+++ Task input

(** * bgent: the memory manager and the evaluator-example renderer

    A shallow embedding of [src/lib/memory.ts] (class [MemoryManager]) and of
    the evaluator formatting module ([formatEvaluatorExamples] and its
    siblings), with the properties the specification states about them.

    - JavaScript numbers are IEEE-754 doubles: [float].
    - JavaScript objects are references into a heap ([gmap] from references
      to records); an assignment to a field updates the heap cell, so every
      alias of the object sees it.
    - An [async] method is a program over the calls it awaits (the runtime's
      [embed] and the methods of its [databaseAdapter]).  The collaborators
      are not part of this layer: a program is run against an arbitrary
      runtime, which answers each call with a value or a rejection and may
      change the heap and its own state while doing so.
    - A JavaScript string is the sequence of its characters: [string].
      [replaceAll] is the scan of ECMAScript, with the dollar patterns of
      its replacement text.
    - The name generator of the renderer is a state machine of any kind:
      a call returns a name and the next state. *)

From Stdlib Require Import String Ascii List Bool Arith Lia PrimFloat DecimalString.
From stdpp Require Import base option gmap.

(** ** Types of [./types] used by the memory manager *)

Definition UUID : Type := string.
Definition number : Type := float.

Module Content.
(** Modelled from the spec: the [Content] type declared in [./types]
    (a payload with at least a [content] text field and an optional
    [action] tag).  A field that is absent ([undefined]) is [None]. *)
Record t : Type := mk {
  content : option string;
  action : option string;
}.
End Content.

Module Memory.
(** Modelled from the spec: the [Memory] type declared in [./types]
    ([id], [userId], [content], and an [embedding] that is a sequence of
    numbers or absent). *)
Record t : Type := mk {
  id : UUID;
  userId : UUID;
  content : Content.t;
  embedding : option (list number);
}.

(** The record after the assignment [memory.embedding = v]. *)
Definition set_embedding (v : list number) (m : t) : t :=
  {| id := id m; userId := userId m; content := content m;
     embedding := Some v |}.
End Memory.

Module SimilaritySearch.
(** Modelled from the spec: the [SimilaritySearch] type declared in
    [./types] (a memory with a similarity score and threshold metadata).
    The memory manager only passes these values through. *)
Record t : Type := mk {
  memory : Memory.t;
  similarity : number;
  similarityThreshold : number;
}.
End SimilaritySearch.

(** A reference to a [Memory] object. *)
Abbreviation MemoryRef := positive (only parsing).

(** ** JavaScript truthiness ([ToBoolean]) at the types the code tests *)

(** A string or [undefined]: falsy when absent or empty. *)
Definition truthy_string (v : option string) : bool :=
  match v with
  | Some s => negb (String.eqb s EmptyString)
  | None => false
  end.

(** An array or [undefined]: every array is truthy, the empty one too. *)
Definition truthy_array {A : Type} (v : option (list A)) : bool :=
  match v with
  | Some _ => true
  | None => false
  end.

(** A boolean or [undefined]. *)
Definition truthy_boolean (v : option bool) : bool :=
  match v with
  | Some b => b
  | None => false
  end.

(** A destructuring or parameter default [x = d]: it applies exactly when
    the value is [undefined]. *)
Definition default_to {A : Type} (d : A) (v : option A) : A :=
  match v with
  | Some a => a
  | None => d
  end.

Module MemoryLib.

(** ** Constants of [memory.ts] *)

Definition embeddingDimension : nat := 1536.
(** [Array(embeddingDimension).fill(0)] *)
Definition embeddingZeroVector : list number :=
  repeat 0%float embeddingDimension.
(** [a.slice()]: a shallow copy of the whole array. *)
Definition slice {A : Type} (a : list A) : list A := firstn (length a) a.

(** [0.1]: the double nearest to one tenth. *)
Definition defaultMatchThreshold : number := 0x1.999999999999ap-4%float.
Definition defaultMatchCount : number := 10%float.

(** ** The calls the manager awaits *)

(** Argument objects of the adapter methods, with the property names of the
    call sites. *)
Record GetMemoriesByIdsParams : Type := {
  gmi_userIds : list UUID;
  gmi_count : number;
  gmi_unique : bool;
  gmi_tableName : string;
}.

Record GetMemoryByContentParams : Type := {
  query_table_name : string;
  query_threshold : number;
  query_input : string;
  query_field_name : string;
  query_field_sub_name : string;
  query_match_count : number;
}.
(** [round_double] rounds to nearest even on the grid of the binade. *)
Lemma round_double_RNE v L :
  (-1021 <= L)%Z -> bpow (L - 1) <= Qabs v -> Qabs v < bpow L ->
  RNE (L - 53) v (Reference.round_double v).
Proof.
  intros HL Hlo Hhi.
  assert (Hv : ~ v == 0).
  { intros E. rewrite E in Hlo. change (Qabs 0) with 0 in Hlo.
    pose proof (bpow_pos (L - 1)). lra. }
  unfold Reference.round_double.
  destruct (Qeq_bool v 0) eqn:E0; [apply Qeq_bool_iff in E0; contradiction|].
  rewrite (ilog2_unique v L Hlo Hhi).
  replace (Z.max (L - 1 - 52) (-1074)) with (L - 53)%Z by lia.
  pose proof (bpow_pos (L - 53)) as HB.
  destruct (round_even_spec (v / bpow (L - 53))) as [R1 R2].
  set (k := Reference.round_even (v / bpow (L - 53))) in *.
  assert (Ev : inject_Z k * bpow (L - 53) - v
               == (inject_Z k - v / bpow (L - 53)) * bpow (L - 53)) by (field; lra).
  assert (Ea : Qabs (inject_Z k * bpow (L - 53) - v)
               == Qabs (inject_Z k - v / bpow (L - 53)) * bpow (L - 53)).
  { rewrite Ev, Qabs_Qmult, (Qabs_pos (bpow (L - 53))) by lra. reflexivity. }
  exists k. split; [reflexivity|]. split.
  - rewrite Ea. apply Qmult_le_compat_r; lra.
  - intros T. apply R2. rewrite Ea in T.
    apply (Qmult_inj_r _ _ (bpow (L - 53))); [lra|exact T].
Qed.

++++++

__Assignment__: From the first line of the records above down to the line containing "- JavaScript objects", repeat each line exactly as written. Include both of those lines and add nothing.

__Reply__:
(** * bgent: the memory manager and the evaluator-example renderer

    A shallow embedding of [src/lib/memory.ts] (class [MemoryManager]) and of
    the evaluator formatting module ([formatEvaluatorExamples] and its
    siblings), with the properties the specification states about them.

    - JavaScript numbers are IEEE-754 doubles: [float].
    - JavaScript objects are references into a heap ([gmap] from references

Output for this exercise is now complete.